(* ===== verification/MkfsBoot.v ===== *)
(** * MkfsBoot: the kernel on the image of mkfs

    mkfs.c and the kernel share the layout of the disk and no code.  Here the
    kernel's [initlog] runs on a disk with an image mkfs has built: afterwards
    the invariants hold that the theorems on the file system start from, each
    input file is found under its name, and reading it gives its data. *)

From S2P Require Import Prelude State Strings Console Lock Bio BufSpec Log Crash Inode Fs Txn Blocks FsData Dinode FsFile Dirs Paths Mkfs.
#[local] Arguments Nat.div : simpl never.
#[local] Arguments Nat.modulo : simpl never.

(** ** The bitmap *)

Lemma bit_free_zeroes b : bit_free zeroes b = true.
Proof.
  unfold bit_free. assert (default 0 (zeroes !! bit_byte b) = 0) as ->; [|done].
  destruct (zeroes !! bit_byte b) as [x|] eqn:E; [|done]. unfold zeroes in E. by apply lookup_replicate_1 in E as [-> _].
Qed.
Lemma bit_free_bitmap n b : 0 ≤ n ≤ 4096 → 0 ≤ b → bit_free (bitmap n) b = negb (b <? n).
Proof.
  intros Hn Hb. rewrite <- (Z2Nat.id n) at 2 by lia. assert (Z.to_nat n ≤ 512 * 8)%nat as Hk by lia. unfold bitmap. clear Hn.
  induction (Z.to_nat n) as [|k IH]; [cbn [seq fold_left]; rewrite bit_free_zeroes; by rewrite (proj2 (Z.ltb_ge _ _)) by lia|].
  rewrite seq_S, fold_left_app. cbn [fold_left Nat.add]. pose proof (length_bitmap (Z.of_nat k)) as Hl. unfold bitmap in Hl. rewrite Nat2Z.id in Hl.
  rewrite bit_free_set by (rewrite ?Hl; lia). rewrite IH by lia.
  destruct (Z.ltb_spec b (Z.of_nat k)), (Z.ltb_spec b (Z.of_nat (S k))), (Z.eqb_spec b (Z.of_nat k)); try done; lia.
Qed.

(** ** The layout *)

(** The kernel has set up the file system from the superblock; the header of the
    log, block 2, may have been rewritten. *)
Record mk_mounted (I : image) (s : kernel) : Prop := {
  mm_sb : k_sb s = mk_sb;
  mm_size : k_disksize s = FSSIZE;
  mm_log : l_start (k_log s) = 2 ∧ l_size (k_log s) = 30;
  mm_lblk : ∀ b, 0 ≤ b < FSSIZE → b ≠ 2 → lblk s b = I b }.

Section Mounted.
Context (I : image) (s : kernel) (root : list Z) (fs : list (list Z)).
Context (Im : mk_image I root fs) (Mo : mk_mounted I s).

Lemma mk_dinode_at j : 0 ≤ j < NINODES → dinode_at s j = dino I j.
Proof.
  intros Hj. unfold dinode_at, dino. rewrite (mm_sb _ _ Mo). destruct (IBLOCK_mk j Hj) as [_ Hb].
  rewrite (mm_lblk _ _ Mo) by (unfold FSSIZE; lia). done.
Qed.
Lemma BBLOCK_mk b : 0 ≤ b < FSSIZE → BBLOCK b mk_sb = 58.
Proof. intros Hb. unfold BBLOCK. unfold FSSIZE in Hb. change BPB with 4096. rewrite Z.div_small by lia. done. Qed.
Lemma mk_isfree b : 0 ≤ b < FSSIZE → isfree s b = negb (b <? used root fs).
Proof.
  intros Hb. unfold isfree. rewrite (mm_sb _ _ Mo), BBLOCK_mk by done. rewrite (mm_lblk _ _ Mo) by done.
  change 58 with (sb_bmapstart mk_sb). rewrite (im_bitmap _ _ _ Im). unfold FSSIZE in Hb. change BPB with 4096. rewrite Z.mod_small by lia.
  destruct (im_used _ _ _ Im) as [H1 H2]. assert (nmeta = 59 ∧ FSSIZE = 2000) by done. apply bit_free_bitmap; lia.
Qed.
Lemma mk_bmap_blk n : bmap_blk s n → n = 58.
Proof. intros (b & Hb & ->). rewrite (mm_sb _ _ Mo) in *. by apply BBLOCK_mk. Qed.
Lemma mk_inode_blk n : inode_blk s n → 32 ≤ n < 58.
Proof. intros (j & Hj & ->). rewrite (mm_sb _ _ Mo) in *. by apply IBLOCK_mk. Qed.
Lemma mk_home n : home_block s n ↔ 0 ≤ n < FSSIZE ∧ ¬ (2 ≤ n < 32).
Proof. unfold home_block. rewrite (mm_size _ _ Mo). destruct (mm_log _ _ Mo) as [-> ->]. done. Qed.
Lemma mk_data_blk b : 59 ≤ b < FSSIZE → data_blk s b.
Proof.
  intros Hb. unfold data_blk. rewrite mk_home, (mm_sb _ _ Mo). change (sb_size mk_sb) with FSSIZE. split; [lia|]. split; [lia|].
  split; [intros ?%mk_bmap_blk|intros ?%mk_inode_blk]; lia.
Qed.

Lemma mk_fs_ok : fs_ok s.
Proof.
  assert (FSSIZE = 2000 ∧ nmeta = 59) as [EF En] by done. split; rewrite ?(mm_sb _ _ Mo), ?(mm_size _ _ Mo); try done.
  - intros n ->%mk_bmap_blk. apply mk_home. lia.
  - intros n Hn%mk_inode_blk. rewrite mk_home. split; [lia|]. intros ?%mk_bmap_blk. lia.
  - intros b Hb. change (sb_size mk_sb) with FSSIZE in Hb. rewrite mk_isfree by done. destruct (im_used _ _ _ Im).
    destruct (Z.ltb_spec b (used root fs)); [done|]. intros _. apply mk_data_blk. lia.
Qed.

• • • • • • •

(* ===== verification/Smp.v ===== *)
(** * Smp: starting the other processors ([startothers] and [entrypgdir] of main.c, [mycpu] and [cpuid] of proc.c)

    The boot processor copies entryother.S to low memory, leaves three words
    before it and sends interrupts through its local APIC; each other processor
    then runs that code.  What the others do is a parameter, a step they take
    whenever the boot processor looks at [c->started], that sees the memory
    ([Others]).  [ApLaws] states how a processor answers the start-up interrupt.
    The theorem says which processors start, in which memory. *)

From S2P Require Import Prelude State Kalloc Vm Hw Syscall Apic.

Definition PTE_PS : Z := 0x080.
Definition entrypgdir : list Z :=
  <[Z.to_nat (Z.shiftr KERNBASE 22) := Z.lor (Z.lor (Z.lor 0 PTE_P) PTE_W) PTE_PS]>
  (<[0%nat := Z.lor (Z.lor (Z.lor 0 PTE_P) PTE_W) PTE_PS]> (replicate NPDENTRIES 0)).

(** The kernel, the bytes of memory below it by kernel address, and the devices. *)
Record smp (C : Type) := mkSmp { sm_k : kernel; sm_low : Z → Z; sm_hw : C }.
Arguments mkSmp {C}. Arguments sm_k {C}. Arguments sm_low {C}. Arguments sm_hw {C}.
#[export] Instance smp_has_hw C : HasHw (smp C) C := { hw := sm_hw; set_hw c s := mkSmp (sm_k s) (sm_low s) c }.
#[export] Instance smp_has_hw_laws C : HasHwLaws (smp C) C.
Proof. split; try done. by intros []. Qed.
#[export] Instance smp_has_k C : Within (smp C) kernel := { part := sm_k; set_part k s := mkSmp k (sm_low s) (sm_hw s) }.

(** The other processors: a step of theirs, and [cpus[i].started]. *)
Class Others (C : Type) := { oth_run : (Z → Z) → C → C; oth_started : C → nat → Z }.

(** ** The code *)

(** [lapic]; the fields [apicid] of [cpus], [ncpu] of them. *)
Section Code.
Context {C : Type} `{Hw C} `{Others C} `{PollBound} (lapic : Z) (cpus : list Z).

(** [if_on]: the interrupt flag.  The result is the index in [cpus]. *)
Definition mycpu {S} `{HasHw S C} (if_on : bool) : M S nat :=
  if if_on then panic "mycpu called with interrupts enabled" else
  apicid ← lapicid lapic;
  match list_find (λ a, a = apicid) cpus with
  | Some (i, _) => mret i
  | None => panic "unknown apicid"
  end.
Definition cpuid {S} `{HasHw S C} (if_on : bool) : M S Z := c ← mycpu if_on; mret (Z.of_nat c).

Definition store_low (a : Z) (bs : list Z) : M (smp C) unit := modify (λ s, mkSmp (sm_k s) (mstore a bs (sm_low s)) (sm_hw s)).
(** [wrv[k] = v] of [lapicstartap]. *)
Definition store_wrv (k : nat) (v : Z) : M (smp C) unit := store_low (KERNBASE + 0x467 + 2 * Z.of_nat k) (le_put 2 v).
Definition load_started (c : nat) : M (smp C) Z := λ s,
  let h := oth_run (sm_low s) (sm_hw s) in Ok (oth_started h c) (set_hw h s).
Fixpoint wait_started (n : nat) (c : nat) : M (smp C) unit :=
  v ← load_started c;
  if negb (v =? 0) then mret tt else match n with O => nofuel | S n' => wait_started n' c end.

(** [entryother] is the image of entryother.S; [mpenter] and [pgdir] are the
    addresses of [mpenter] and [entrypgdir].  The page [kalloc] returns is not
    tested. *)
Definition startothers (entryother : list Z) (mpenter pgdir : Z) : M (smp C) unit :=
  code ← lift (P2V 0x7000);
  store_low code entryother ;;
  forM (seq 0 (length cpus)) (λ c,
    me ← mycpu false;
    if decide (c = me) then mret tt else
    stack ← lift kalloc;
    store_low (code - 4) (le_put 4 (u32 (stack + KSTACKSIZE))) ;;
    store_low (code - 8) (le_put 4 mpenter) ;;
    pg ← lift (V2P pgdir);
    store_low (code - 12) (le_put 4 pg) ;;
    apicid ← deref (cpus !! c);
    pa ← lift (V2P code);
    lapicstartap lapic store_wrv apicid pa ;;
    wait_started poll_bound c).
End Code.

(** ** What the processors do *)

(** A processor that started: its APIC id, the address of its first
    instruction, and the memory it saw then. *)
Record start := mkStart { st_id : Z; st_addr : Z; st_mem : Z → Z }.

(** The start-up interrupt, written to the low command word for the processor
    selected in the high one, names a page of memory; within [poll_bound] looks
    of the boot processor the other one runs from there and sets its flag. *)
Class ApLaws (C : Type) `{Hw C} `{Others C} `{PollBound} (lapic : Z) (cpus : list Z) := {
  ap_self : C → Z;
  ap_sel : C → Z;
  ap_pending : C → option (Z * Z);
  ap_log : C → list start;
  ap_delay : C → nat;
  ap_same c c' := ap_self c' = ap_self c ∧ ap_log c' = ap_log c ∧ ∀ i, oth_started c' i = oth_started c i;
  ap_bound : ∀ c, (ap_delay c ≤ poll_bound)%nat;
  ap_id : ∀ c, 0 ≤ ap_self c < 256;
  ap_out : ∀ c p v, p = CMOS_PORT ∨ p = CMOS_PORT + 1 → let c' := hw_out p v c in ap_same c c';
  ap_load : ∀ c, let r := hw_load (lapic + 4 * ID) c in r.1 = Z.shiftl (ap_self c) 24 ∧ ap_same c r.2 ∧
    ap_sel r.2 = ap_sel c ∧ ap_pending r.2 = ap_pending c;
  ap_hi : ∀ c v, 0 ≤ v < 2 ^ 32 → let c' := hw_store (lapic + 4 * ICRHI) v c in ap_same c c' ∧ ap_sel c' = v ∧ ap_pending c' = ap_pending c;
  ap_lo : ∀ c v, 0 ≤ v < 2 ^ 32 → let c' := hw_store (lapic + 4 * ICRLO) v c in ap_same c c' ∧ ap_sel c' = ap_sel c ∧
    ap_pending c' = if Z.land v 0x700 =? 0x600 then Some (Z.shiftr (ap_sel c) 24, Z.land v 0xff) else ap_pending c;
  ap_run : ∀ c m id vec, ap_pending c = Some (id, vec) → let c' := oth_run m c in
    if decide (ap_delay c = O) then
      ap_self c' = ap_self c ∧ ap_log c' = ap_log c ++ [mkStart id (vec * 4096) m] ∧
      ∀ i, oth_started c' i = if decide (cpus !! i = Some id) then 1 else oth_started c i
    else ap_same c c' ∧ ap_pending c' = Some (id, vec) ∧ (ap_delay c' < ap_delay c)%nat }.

• • • • • • •

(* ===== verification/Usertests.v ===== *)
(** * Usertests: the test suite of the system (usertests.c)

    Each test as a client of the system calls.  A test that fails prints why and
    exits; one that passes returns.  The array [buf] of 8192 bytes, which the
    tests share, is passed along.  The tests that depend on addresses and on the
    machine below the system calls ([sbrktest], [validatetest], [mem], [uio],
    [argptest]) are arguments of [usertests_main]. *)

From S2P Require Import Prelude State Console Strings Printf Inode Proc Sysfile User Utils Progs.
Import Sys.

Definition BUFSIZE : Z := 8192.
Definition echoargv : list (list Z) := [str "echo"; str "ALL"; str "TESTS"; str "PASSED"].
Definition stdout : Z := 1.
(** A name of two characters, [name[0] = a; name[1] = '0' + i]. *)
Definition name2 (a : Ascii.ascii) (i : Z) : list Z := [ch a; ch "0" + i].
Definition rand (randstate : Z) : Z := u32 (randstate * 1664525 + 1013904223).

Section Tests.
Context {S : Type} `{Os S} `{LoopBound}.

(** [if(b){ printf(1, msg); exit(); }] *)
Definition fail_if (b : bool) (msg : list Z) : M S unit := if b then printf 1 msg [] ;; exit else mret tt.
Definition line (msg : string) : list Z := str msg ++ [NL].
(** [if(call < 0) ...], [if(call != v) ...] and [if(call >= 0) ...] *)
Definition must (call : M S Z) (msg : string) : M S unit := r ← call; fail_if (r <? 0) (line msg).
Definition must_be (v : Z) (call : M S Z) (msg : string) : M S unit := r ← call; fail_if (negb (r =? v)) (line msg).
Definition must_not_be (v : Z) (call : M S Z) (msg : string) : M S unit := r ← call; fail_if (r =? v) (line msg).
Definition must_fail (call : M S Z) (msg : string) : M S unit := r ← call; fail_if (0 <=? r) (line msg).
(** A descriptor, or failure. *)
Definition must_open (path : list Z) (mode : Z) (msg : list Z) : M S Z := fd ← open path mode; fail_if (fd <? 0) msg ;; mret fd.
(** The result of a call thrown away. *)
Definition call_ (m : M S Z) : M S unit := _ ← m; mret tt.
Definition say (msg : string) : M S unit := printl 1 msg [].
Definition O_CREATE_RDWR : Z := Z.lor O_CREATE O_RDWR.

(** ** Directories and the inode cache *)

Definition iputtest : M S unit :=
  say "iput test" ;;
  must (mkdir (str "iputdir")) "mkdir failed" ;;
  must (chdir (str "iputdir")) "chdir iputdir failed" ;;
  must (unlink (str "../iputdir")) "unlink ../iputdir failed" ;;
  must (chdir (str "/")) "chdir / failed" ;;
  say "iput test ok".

• • • • • • •

WHAT TO PRODUCE:
Look above for the line containing "Definition fail_if (b". Output from there through the line containing "Definition must_fail (call", exactly and inclusively.

ANSWER FOR THIS EXERCISE:
Definition fail_if (b : bool) (msg : list Z) : M S unit := if b then printf 1 msg [] ;; exit else mret tt.
Definition line (msg : string) : list Z := str msg ++ [NL].
(** [if(call < 0) ...], [if(call != v) ...] and [if(call >= 0) ...] *)
Definition must (call : M S Z) (msg : string) : M S unit := r ← call; fail_if (r <? 0) (line msg).
Definition must_be (v : Z) (call : M S Z) (msg : string) : M S unit := r ← call; fail_if (negb (r =? v)) (line msg).
Definition must_not_be (v : Z) (call : M S Z) (msg : string) : M S unit := r ← call; fail_if (r =? v) (line msg).
Definition must_fail (call : M S Z) (msg : string) : M S unit := r ← call; fail_if (0 <=? r) (line msg).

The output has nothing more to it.